__Your objective__
Which lines of the records below contain the word "done"? Report each of them in full.

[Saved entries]
(** X16: instances built with the same name share one logger object: the
    level given to the later construction governs the earlier instance as
    well, which from then on drops every record below it. *)
Theorem structured_logger_shared
    (name : str) (l1 l2 : level) (env : gmap str str) (s s1 s2 : Logging.state)
    (first second : str) (r : log_record) :
  name <> [] ->
  init (Some name) l1 env s = (Some first, s1) ->
  init (Some name) l2 env s1 = (Some second, s2) ->
  (Logging.levelno (log_level r) < Logging.levelno l2)%N ->
  first = second /\ Logging.log first r s2 = s2.
Proof.
  intros Hname H1 H2 Hlt.
  destruct (init_logger _ _ _ _ _ _ H1) as (E1 & _ & _).
  destruct (init_logger _ _ _ _ _ _ H2) as (E2 & _ & Hloggers).
  rewrite (falsy_nonempty _ Hname) in E1, E2. simpl in E1, E2. subst first second.
  split; [done|].
  pose proof (f_equal (fun m => m !! name) Hloggers) as Hlookup. simpl in Hlookup.
  rewrite lookup_insert_eq in Hlookup.
  unfold Logging.log. rewrite Hlookup. simpl.
  apply N.leb_gt in Hlt. by rewrite Hlt.
Qed.
End StructuredLoggerProperties.


Lemma structured_logger_shared_witness :
  let s1 := snd (__init__ (lit "utils.logger") (fun _ => true)
                          (Some (lit "soberbookings")) INFO ∅ (Logging.State ∅ [])) in
  let s2 := snd (__init__ (lit "utils.logger") (fun _ => true)
                          (Some (lit "soberbookings")) ERROR ∅ s1) in
  lit "soberbookings" = lit "soberbookings" /\
  Logging.log (lit "soberbookings") (LogRecord INFO (lit "Application started") false) s2
  = s2.
Proof.
  intros s1 s2.
  apply (structured_logger_shared (lit "utils.logger") (fun _ => true)
           (lit "soberbookings") INFO ERROR ∅ (Logging.State ∅ []) s1 s2
           (lit "soberbookings") (lit "soberbookings")
           (LogRecord INFO (lit "Application started") false));
    solve [vm_compute; reflexivity | discriminate].
Defined.

(** * Properties of the log text and of the signed text *)

Lemma printable_hex_digit n : (n < 16)%N -> ascii_printable (Hmac.hex_digit n) = true.
Proof.
  intros H. unfold ascii_printable, Hmac.hex_digit.
  destruct (N.ltb_spec n 10); apply andb_true_iff; split;
    solve [apply N.leb_le; lia | apply N.ltb_lt; lia].
Qed.

Lemma printable_hex_width width n :
  List.forallb ascii_printable (hex_width width n) = true.
Proof.
  unfold hex_width. apply forallb_forall. intros c Hc.
  apply in_map_iff in Hc as (i & <- & _). apply printable_hex_digit.
  change 0xF%N with (N.ones 4). rewrite N.land_ones.
  apply N.mod_lt. discriminate.
Qed.

Lemma printable_concat (parts : list str) :
  (forall p, In p parts -> List.forallb ascii_printable p = true) ->
  List.forallb ascii_printable (List.concat parts) = true.
Proof.
  induction parts as [|p parts IH]; intros H; simpl; [done|].
  rewrite forallb_app, (H p), IH; auto using in_eq, in_cons.
Qed.

Lemma printable_join sep (parts : list str) :
  List.forallb ascii_printable sep = true ->
  (forall p, In p parts -> List.forallb ascii_printable p = true) ->
  List.forallb ascii_printable (join sep parts) = true.
Proof.
  intros Hsep. induction parts as [|p parts IH]; intros H; [done|].
  cbn [join]. destruct parts as [|q parts]; [apply H, in_eq|].
  rewrite !forallb_app, (H p), Hsep, IH; auto using in_eq, in_cons.
Qed.

Lemma printable_escape_char c :
  List.forallb ascii_printable (Json.escape_char c) = true.
Proof.
  unfold Json.escape_char.
  repeat match goal with
         | |- context [if ?b then _ else _] => destruct b eqn:?
         end;
    try reflexivity;
    try (unfold esc; cbn [List.forallb]; rewrite ?forallb_app, ?printable_hex_width;
         reflexivity).
  cbn [List.forallb]. rewrite andb_true_r. unfold ascii_printable.
  match goal with
  | H : (32 <=? c)%N && (c <=? 126)%N = true |- _ =>
      apply andb_true_iff in H as [H1 H2%N.leb_le]
  end.
  rewrite H1. apply N.ltb_lt. lia.
Qed.

Lemma printable_encode_str s :
  List.forallb ascii_printable (Json.encode_str s) = true.
Proof.
  unfold Json.encode_str. rewrite !forallb_app, printable_concat; [done|].
  intros p Hp. apply in_map_iff in Hp as (c & <- & _). apply printable_escape_char.
Qed.

Lemma printable_digits d :
  List.forallb ascii_printable (lit (NilEmpty.string_of_uint d)) = true.
Proof. induction d; simpl; try done; by rewrite IHd. Qed.

Lemma printable_int_repr z : List.forallb ascii_printable (int_repr z) = true.
Proof.
  unfold int_repr, NilZero.string_of_int, NilZero.string_of_uint.
  destruct (Z.to_int z) as [d|d]; destruct d; try reflexivity;
    try apply printable_digits;
    change (lit (String "-" ?s)) with (45%N :: lit s); cbn [List.forallb];
    rewrite printable_digits; reflexivity.
Qed.

(** [json.dumps] with [ensure_ascii] emits printable ASCII only: control
    characters and everything outside ASCII are escaped. *)
Lemma printable_dumps v :
  floats_printable v = true ->
  List.forallb ascii_printable (Json.dumps v) = true.
Proof.
  induction v as [ | [|] | z | [ | | | r] | s | items IH | entries IH ]
    using value_nested_ind; intros Hf;
    try reflexivity; try exact (printable_int_repr _);
    try exact (printable_encode_str _); try exact Hf.
  - rewrite dumps_list, !forallb_app, printable_join; try done.
    intros p Hp. apply in_map_iff in Hp as (x & <- & Hx).
    rewrite Forall_forall in IH. apply IH; [by apply list_elem_of_In|].
    cbn [floats_printable] in Hf. rewrite forallb_forall in Hf. by apply Hf.
  - rewrite dumps_dict, !forallb_app, printable_join; try done.
    intros p Hp. apply in_map_iff in Hp as ([k x] & <- & Hx).
    rewrite !forallb_app, printable_encode_str. simpl.
    rewrite Forall_forall in IH. apply (IH (k, x)); [by apply list_elem_of_In|].
    cbn [floats_printable] in Hf. rewrite forallb_forall in Hf.
    by apply (Hf (k, x)).
Qed.

(** X17: the text of a log record is the message, unchanged and first;
    a context is appended exactly when keyword arguments are given, and
    that context is printable ASCII on a single line, whatever the values
    hold: a value can neither break the line nor forge a record. *)
Theorem format_log_context (message : str) (kwargs : list (str * value)) :
  floats_printable (VDict kwargs) = true ->
  exists context,
    Logger._format_log message kwargs = message ++ context /\
    (context = [] <-> kwargs = []) /\
    List.forallb ascii_printable context = true.
Proof.
  intros Hf. destruct kwargs as [|kv kwargs].
  - exists []. by rewrite app_nil_r.
  - exists (lit " | " ++ Json.dumps (VDict (kv :: kwargs))).
    split; [reflexivity|]. split; [split; discriminate|].
    by rewrite forallb_app, printable_dumps.
Qed.

Lemma format_log_context_witness :
  exists context,
    Logger._format_log (lit "Received x event")
                       [(lit "facility_id", VStr [10%N; 0xE9%N])] =
    lit "Received x event" ++ context /\
    (context = [] <-> [(lit "facility_id", VStr [10%N; 0xE9%N])] = []) /\
    List.forallb ascii_printable context = true.
Proof.
  apply (format_log_context (lit "Received x event")
           [(lit "facility_id", VStr [10%N; 0xE9%N])]).
  reflexivity.
Defined.

Lemma starts_with_app p s : starts_with p (p ++ s) = true.
Proof. induction p as [|a p IH]; [by destruct s|]. simpl. by rewrite N.eqb_refl. Qed.

Lemma contains_app sub a s : contains sub s = true -> contains sub (a ++ s) = true.
Proof.
  intros H. induction a as [|c a IH]; [done|].
  cbn [app contains]. by rewrite IH, orb_true_r.
Qed.

Lemma contains_infix sub a b : contains sub (a ++ sub ++ b) = true.
Proof.
  apply contains_app. destruct (sub ++ b) eqn:E; unfold contains;
    fold contains; rewrite <- E, starts_with_app; reflexivity.
Qed.

Lemma join_cons_prefix sep p (parts : list str) :
  exists rest, join sep (p :: parts) = p ++ rest.
Proof.
  destruct parts as [|q parts]; cbn [join]; [exists []; by rewrite app_nil_r|eauto].
Qed.

(** X18: the text that is verified is [json.dumps] of the parsed payload,
    which puts [": "] after every key.  For a dict that is not empty it is
    therefore never equal to a request body that has no colon followed by
    a space, such as compact JSON: the signature of such a body is checked
    against bytes the sender did not sign. *)
Theorem payload_reserialised_separators
    (entries : list (str * value)) (raw : str) :
  entries <> [] ->
  contains (lit ": ") raw = false ->
  Json.dumps (VDict entries) <> raw.
Proof.
  intros Hne Hraw <-. destruct entries as [|[k x] entries]; [done|].
  rewrite dumps_dict in Hraw. cbn [List.map fst snd] in Hraw.
  destruct (join_cons_prefix (lit ", ")
              (Json.encode_str k ++ lit ": " ++ Json.dumps x)
              (List.map (fun kv => Json.encode_str (fst kv) ++ lit ": " ++
                                   Json.dumps (snd kv)) entries)) as [rest E].
  rewrite E in Hraw.
  replace (lit "{" ++ ((Json.encode_str k ++ lit ": " ++ Json.dumps x) ++ rest) ++ lit "}")
    with ((lit "{" ++ Json.encode_str k) ++ lit ": " ++ (Json.dumps x ++ rest ++ lit "}"))
    in Hraw by (by rewrite <- !app_assoc).
  by rewrite contains_infix in Hraw.
Qed.

Lemma payload_reserialised_separators_witness :
  Json.dumps (VDict [(lit "type", VStr (lit "facility.updated"))]) <>
  [123%N; 34%N] ++ lit "type" ++ [34%N; 58%N; 34%N] ++ lit "facility.updated" ++
  [34%N; 125%N].
Proof.
  apply (payload_reserialised_separators
           [(lit "type", VStr (lit "facility.updated"))]).
  - discriminate.
  - vm_compute. reflexivity.
Defined.

(** * Further properties of the request fields *)

(** X12: the signature is read under the exact key ['Notion-Signature'].
    A request whose headers lack that key is turned down with
    ["Missing signature header"], whatever other keys they hold (the same
    name in another capitalisation included) and whatever the payload
    and the configuration are. *)
Theorem process_absent_signature_header
    (isprintable : N -> bool) (payload : value) (headers : gmap str str) (w : world) :
  headers !! lit "Notion-Signature" = None ->
  process_notion_webhook isprintable payload headers w =
  (Ok None,
   World (environ w)
         (log_sink w ++ [LogRecord ERROR (lit "Missing signature header") false])).
Proof.
  intros H. apply process_missing_signature. by rewrite H.
Qed.

Lemma process_absent_signature_header_witness :
  let headers : gmap str str :=
    {[ lit "notion-signature" :=
         lit "5356d278f9946a1085dd7caa23dfcece9d564599852683bb1d3f7d78f28ecb8b" ]} in
  let w := World {[ lit "NOTION_WEBHOOK_SECRET" := lit "s3" ]} [] in
  process_notion_webhook ascii_printable (VDict []) headers w =
  (Ok None, World (environ w) [LogRecord ERROR (lit "Missing signature header") false]).
Proof.
  intros headers w.
  apply (process_absent_signature_header ascii_printable (VDict []) headers w).
  vm_compute. reflexivity.
Defined.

__Answer space__
  split; [done|].
  induction parts as [|p parts IH]; intros H; simpl; [done|].
  intros Hsep. induction parts as [|p parts IH]; intros H; [done|].
  unfold Json.encode_str. rewrite !forallb_app, printable_concat; [done|].
Proof. induction d; simpl; try done; by rewrite IHd. Qed.
  - rewrite dumps_list, !forallb_app, printable_join; try done.
  - rewrite dumps_dict, !forallb_app, printable_join; try done.
  intros H. induction a as [|c a IH]; [done|].
  intros Hne Hraw <-. destruct entries as [|[k x] entries]; [done|].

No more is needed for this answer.